WORK REQUIRED: Each line of the records containing "weight" is to be copied out and returned.

EXTRACTED INFORMATION:
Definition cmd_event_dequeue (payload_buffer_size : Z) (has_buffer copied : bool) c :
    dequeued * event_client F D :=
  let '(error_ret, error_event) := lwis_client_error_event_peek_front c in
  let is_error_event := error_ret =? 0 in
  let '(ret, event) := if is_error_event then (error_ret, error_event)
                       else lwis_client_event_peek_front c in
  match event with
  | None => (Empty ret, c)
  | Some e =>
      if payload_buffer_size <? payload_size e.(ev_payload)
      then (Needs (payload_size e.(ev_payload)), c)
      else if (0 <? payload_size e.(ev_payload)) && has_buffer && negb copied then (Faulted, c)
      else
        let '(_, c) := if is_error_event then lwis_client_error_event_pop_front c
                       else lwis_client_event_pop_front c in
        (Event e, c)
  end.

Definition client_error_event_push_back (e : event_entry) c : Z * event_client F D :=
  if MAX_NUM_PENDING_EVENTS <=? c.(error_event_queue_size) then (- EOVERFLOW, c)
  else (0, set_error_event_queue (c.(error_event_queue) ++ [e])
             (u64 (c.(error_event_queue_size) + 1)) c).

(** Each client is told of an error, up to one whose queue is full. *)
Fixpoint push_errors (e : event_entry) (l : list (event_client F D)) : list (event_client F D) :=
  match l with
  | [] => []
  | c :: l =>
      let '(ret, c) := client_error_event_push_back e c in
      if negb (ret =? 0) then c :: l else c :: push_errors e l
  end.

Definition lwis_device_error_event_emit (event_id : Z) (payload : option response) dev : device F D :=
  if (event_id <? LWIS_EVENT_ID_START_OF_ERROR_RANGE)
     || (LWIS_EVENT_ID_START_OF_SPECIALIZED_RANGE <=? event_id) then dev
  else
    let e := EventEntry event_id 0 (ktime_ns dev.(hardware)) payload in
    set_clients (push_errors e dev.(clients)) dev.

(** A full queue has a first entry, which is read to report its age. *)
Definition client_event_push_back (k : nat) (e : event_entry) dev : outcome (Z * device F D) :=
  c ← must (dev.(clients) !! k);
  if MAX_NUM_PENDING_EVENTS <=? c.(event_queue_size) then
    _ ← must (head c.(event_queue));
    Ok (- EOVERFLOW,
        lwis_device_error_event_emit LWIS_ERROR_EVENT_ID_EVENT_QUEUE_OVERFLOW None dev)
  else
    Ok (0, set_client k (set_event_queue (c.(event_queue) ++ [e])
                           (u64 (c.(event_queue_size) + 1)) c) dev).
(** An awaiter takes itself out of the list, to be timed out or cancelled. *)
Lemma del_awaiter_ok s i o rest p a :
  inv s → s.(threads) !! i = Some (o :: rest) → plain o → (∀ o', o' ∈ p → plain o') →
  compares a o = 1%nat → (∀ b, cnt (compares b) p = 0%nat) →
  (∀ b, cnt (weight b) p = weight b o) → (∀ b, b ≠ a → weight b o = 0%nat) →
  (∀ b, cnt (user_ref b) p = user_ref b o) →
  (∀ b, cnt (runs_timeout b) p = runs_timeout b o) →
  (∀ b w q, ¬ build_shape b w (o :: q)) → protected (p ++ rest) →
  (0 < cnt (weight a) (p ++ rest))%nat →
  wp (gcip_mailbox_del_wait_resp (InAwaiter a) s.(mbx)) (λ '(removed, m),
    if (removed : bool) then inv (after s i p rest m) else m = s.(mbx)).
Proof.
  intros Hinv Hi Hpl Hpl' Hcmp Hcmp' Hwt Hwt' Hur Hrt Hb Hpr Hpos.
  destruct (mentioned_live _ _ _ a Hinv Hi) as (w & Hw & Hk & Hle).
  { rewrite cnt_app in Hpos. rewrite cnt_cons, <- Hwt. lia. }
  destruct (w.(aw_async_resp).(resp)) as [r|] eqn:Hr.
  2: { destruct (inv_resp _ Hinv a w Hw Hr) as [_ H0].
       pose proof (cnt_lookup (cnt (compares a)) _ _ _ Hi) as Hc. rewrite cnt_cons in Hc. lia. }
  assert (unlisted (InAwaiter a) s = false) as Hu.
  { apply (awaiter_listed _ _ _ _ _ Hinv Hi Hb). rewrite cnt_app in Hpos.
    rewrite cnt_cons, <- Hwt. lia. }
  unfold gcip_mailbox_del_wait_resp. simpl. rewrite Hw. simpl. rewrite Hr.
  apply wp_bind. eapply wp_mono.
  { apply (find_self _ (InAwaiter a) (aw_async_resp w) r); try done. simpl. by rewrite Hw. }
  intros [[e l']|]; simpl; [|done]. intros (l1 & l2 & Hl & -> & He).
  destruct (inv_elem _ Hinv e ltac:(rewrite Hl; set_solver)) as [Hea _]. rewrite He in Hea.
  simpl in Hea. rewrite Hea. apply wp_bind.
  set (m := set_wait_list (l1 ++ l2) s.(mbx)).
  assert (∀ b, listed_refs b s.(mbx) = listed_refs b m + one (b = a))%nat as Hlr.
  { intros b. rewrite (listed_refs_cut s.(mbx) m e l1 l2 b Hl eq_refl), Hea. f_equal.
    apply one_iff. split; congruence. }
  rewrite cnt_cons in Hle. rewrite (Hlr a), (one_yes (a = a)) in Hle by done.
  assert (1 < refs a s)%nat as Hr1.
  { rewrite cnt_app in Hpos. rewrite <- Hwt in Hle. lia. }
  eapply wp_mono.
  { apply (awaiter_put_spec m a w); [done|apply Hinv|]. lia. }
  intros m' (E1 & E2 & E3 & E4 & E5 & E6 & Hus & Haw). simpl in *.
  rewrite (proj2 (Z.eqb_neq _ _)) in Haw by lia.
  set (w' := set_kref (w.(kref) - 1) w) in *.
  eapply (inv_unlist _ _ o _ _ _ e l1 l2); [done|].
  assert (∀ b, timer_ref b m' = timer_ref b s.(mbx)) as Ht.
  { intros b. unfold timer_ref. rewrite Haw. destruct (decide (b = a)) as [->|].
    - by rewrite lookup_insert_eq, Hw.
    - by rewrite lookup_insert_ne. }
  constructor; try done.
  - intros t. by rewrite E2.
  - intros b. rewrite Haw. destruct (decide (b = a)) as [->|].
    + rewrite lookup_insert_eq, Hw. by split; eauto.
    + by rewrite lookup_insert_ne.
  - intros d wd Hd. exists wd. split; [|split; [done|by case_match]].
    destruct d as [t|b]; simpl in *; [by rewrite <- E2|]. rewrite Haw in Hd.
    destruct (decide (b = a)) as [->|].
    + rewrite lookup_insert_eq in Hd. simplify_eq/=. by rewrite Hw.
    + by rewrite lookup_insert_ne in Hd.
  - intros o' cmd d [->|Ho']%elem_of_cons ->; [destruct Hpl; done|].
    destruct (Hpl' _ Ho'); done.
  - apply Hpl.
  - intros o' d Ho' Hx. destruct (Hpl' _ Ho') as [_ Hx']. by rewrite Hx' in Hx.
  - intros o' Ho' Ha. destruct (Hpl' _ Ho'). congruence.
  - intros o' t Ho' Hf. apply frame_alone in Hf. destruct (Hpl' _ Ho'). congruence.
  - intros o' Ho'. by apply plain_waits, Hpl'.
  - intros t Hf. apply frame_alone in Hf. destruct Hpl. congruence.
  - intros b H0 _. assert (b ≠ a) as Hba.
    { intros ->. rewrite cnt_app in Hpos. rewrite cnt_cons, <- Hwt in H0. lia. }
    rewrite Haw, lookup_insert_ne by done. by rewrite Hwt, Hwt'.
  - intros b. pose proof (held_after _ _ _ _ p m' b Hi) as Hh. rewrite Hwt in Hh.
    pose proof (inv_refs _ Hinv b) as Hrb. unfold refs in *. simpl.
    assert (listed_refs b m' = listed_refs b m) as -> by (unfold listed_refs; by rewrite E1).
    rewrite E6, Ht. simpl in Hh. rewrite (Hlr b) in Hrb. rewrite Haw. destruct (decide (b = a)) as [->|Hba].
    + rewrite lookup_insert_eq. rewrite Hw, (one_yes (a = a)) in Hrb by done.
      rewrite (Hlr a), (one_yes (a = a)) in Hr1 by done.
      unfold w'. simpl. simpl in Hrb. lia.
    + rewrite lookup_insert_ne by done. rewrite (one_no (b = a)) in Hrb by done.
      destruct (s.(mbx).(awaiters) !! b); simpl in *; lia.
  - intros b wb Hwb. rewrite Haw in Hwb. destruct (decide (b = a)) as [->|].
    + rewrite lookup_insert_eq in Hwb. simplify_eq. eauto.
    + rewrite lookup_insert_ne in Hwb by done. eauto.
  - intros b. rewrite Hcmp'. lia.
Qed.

EXERCISE RESPONSE:
  (∀ b, cnt (weight b) p = weight b o) → (∀ b, b ≠ a → weight b o = 0%nat) →
  (0 < cnt (weight a) (p ++ rest))%nat →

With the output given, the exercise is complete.